The electric rate schedule under a customer generation/interconnection scenario would have to be adjusted so that when the customer required power from the grid, they would pay a premium price, much like a demand charge to undustrial customers. The cost to the utility is the same as the utility would have to provide the extra power immediately as needed by the customer. This means that all of the infratructure and electric power must be always on the ready. The cost to the install, maintain and purchase power does not change for the utility. The demand charge would have to be very high, as the cost to provide the service is spread over a few kilowatthours. How is this an economic improvement to the customer? The customer must install the generation ( and maintenance), pay for the interconnection, pay a monthly service fee to the grid, then pay a very high demand charge when their system failed; or they required more power then what their DG system could produce. I see no advantage to the customer under this scenario. How is this good policy?

Fouad Dagher

Dear Kenneth,

You bring up many good points in your comments about distributed generation (DG). Indeed these are some of the questions we hope to answer in National Grid’s micro-grid studies. The key to optimizing the value of DG is to make sure it provides value to its owner in both grid-connected and islanded modes of operation. For instance, we know that hospitals are required to install back-up generation to support their operations during power outages, and in most cases their back-up generation is permitted only for that purpose. Essentially they are buying expensive equipment, i.e. the generators, requiring regular O&M, as an insurance policy they hope to never have to use. As an example, In a National Grid’s project in upstate NY, National Grid is looking at scenarios where the hospital’s generation can operate in a grid-connected mode and, under normal grid conditions, entertain the option of bidding into various ISO markets including capacity, regulation and demand response. Participating in the ISO markets may create a new revenue stream for the hospitals, or other custoemrs, during normal conditions, and they would still have their generation for back-up as required. As you mentioned in your remarks, the economics would be related to equipment costs, fuel costs, efficiencies, etc.

Regarding efficiencies, older gen-sets based on reciprocating engines may not be good candidates for long-running applications due to low thermal efficiencies and associated emissions. However, one might be surprised to learn that many of the newer units have vastly improved engine controls and can reach efficiencies in the 40% range, and if used in a combined heat and power (CHP) configuration, efficiencies from 60% to 85% can be achieved, which certainly compares favorably to the 55% – 60% efficiency of a modern large combined-cycle power plant. Emissions from greenhouse gases are also reduced significantly by DG using waste heat. Nuclear power plants have advantage as to cost of fuel and greenhouse gas emissions but not as efficient thermodynamically and their waste heat is normally discharged to environment using cooling water.

With regard to the tariffs needed for these new utility/customer models, the economic evaluations for National Grid studies include “stand-by” charges to cover costs for the utility to make up for the loss of customer generation. As you mentioned, infrastructure and capacity must be “reserved” for that customer should they be generating and experience an unexpected trip. National Grid tries to take into account factors that would positively, or negatively affect a purchasing decision. Overall reliability for the customer can only be improved, because when customer facilities are operating in a grid-connected mode, reliability is determined by the combination of the grid and the DG unit, and during a grid outage the DG will supply the customer load.

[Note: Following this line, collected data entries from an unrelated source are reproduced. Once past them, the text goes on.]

Lemma gentle_outcome applier (write : bool) version : (∀ c g, c ∈ compare s target false → applier c g = pre_migration_applier c g) → 0 <= version < W64 →
  ∃ g1 g2 g', create_metadata_tables g = Some g1 ∧ foldM applier (compare s target false) g1 = Some g2 ∧
    (if write then set_schema_version version g2 else Some g2) = Some g' ∧ widened_group g s target g' ∧
    get_schema_version g' = if write then Some version else get_schema_version g.
Proof.
  intros Happ Hv. destruct (metadata_created g ps s Hprepared Hschema) as (g1 & E1 & Hr & Hm & Hk & Hver & Hg1).
  destruct (gentle_pass g ps s target Hids Hfresh Hschema Htarget Hvalid Hstore Hgentle g1 Hr Hk Hg1) as (g2 & ps2 & E2 & Hs2).
  exists g1, g2. pose proof (sta_keys _ _ _ _ _ _ Hs2) as Hk2.
  assert (get_table c_metadataTableName g2 = get_table c_metadataTableName g1) as Em by (apply (sta_other _ _ _ _ _ _ Hs2); [done|intros cls; apply no_class; by right]).
  assert (∀ g', has_keys g' ps2 → (∀ cls, get_table (tn cls) g' = get_table (tn cls) g2) → widened_group g s target g') as Hreach.
  { intros g'. by apply (gentle_reached g ps s target Hschema Htarget Hvalid Hstore Hgentle g1 g2 ps2). }
  assert (foldM applier (compare s target false) g1 = Some g2) as Ef by (rewrite <- E2; apply foldM_same; intros c g'' Hc; by apply Happ).
  destruct write.
  - destruct (set_schema_version_spec g2 ps2 version Hk2) as (g' & E' & Hver' & Hk' & Hg'); [by eapply has_meta_frame|done|]. exists g'. repeat (split; [done|]). split; [by apply Hreach|done].
  - exists g2. repeat (split; [done|]). split; [by apply Hreach|]. by rewrite (version_frame g1 g2), Hver.
Qed.
End outcome.
(** C37: the incremental advance sorts the new notifiers into groups of one version each, in increasing order, and brings all of them to
    the newest version in a single pass: the observer of every group runs over exactly the log up to the next group, the room
    that was reserved for the infos is enough, and the outcome is that of the reference, exceptions included. *)
Theorem one_pass_correct `{SL : SortLaws} (notifiers : list source) (version latest : Z) :
  notifiers ≠ [] → Forall (λ n, version <= source_version n <= latest) notifiers →
  ∃ sorted, sorted ≡ₚ notifiers ∧ grouped sorted (groups_of sorted) ∧
    advance_new changeset notifiers latest (SharedGroup transact_Reading version true) =
    (infos ← one_pass (groups_of sorted) version latest;
     Ok (Incremental (SharedGroup transact_Reading latest true) infos (length (groups_of sorted)), sorted)).
Proof.
  intros Hne Hvs. pose proof (sort_by_perm by_version notifiers) as Hp. pose proof (sort_by_sorted by_version notifiers by_version_order) as Hs.
  exists (sort_by by_version notifiers). split; [done|]. assert (grouped (sort_by by_version notifiers) (groups_of (sort_by by_version notifiers)))
    as Hg by by apply grouped_groups. split; [done|].
  unfold advance_new, start. destruct notifiers as [|n0 rest]; [done|]. set (sorted := sort_by by_version (n0 :: rest)) in *.
  rewrite count_groups; [|intros E; rewrite E in Hp; by apply Permutation_nil_cons in Hp|done].
  rewrite <- Hp in Hvs. destruct sorted as [|n ns] eqn:E; [by apply Permutation_nil_cons in Hp|]. clearbody sorted. subst sorted.
  destruct (group_head n ns) as (l & gs & Eg). rewrite Eg in *. cbn [one_pass].
  pose proof Hvs as [[Hlo Hhi] _]%Forall_cons. rewrite advance_validating_eq by done.
  destruct (if source_version n =? version then _ else _); cbn [mbind result_bind]; [|done..].
  pose proof (group_bounds (λ v, v <= latest) _ _ Hg) as Hl.
  pose proof (g_all _ _ Hg) as Hall. cbn [fmap list_fmap fst snd concat] in Hall.
  pose proof (pull_groups gs (source_version n) (n :: l) [] no_info (length ((source_version n, n :: l) :: gs)) latest) as Hpull.
  rewrite Hall in Hpull. unfold at_version in Hpull; cbn [app] in Hpull.
  cbn [i_info i_capacity]. rewrite result_assoc, Hpull; [|done|apply Hl; eapply Forall_impl; [exact Hvs|]; cbn; lia|cbn; lia].
  destruct (infos_of _ _ _); cbn [mbind result_bind]; [|done..]. by destruct (merge_infos _).
Qed.
End one_pass.

(** ** Instances *)
Module Pass_.
#[local] Existing Instance release_build.
Definition run g info n : option (object_notifier S R) :=
  match m_row n with
  | None => Some n
  | Some r =>
      if negb (row_attached core g r) then
        d ← is_add (deletions (o_change n)) 0;
        Some (ObjectNotifier_ (o_base n) None (m_handover n) (Changes.with_deletions (o_change n) d))
      else
        match tables info !! Z.to_nat (row_table core g r) with
        | None => Some n
        | Some change =>
            modified ← is_contains (modifications change) (row_index core g r);
            if negb modified then Some n else
            ms ← is_add (modifications (o_change n)) 0;
            cols ← row_columns (row_index core g r) (columns change);
            Some (ObjectNotifier_ (o_base n) (m_row n) (m_handover n)
                    (Changes.with_columns (Changes.with_modifications (o_change n) ms) (columns (o_change n) ++ cols)))
        end
  end.

Definition do_prepare_handover n : option (object_notifier S R) :=
  base ← Notifier.add_changes (o_base n) (o_change n);
  Some (ObjectNotifier_ base (m_row n) (m_handover n) (Notifier.moved_from (o_change n))).
End object_notifier.
End ObjectNotifier.
(** The constructor, for a Realm whose coordinator has the cache [c].  It sets [m_coordinator] at the end, so that what is read before leaves the cache alone. *)
Definition closed_view (f : file G) (mode : SchemaMode) (c : schema_cache) : realm G :=
  Realm f mode true None transact_Ready 0 [] NotVersioned (W64 - 1) None true false c.
Definition open_realm (f : file G) (mode : SchemaMode) (c : schema_cache) : result realm_error unit * realm G :=
  (if decide (mode = Immutable) then
     version ← of_option (get_schema_version (f_group f));
     schema ← of_option (schema_from_group (f_group f));
     modify (λ r, set_schema_fields schema version true (set_transaction (Some (f_group f)) transact_Ready 0 r))
   else
     match get_cached_schema c with
     | Some (schema, schema_version, version) => modify (λ r, set_schema_transaction version None (set_schema_fields schema schema_version true r))
     | None =>
         read_group ;;
         modify (λ r, set_transaction None transact_Ready (r_version r)
                        (set_cache (cache_schema (m_schema r) (m_schema_version r) (m_schema_transaction_version r) c) r))
     end) (closed_view f mode c).

Definition cache_new_schema : act unit :=
  r ← get;
  if immutable r then mret tt else
  c ← of_option (match m_new_schema r with
                 | Some s => Some (cache_schema s (m_schema_version r) (r_version r) (r_cache r))
                 | None => advance_schema_cache (m_schema_transaction_version r) (r_version r) (r_cache r)
                 end);
  modify (λ r, set_schema_transaction (r_version r) None (set_cache c r)).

So, National Grid thinks there are advantages to a good combination of traditional grid and DG (and micro-grid). In addition to the above, there are transmission & distribution efficiencies to be gained both with generation closer to loads, and also due to the new types of electronic interfaces most of the renewable generation sources will have. Optimized control for all of it will be complex, but both utilities and customers should benefit from a coordinated approach.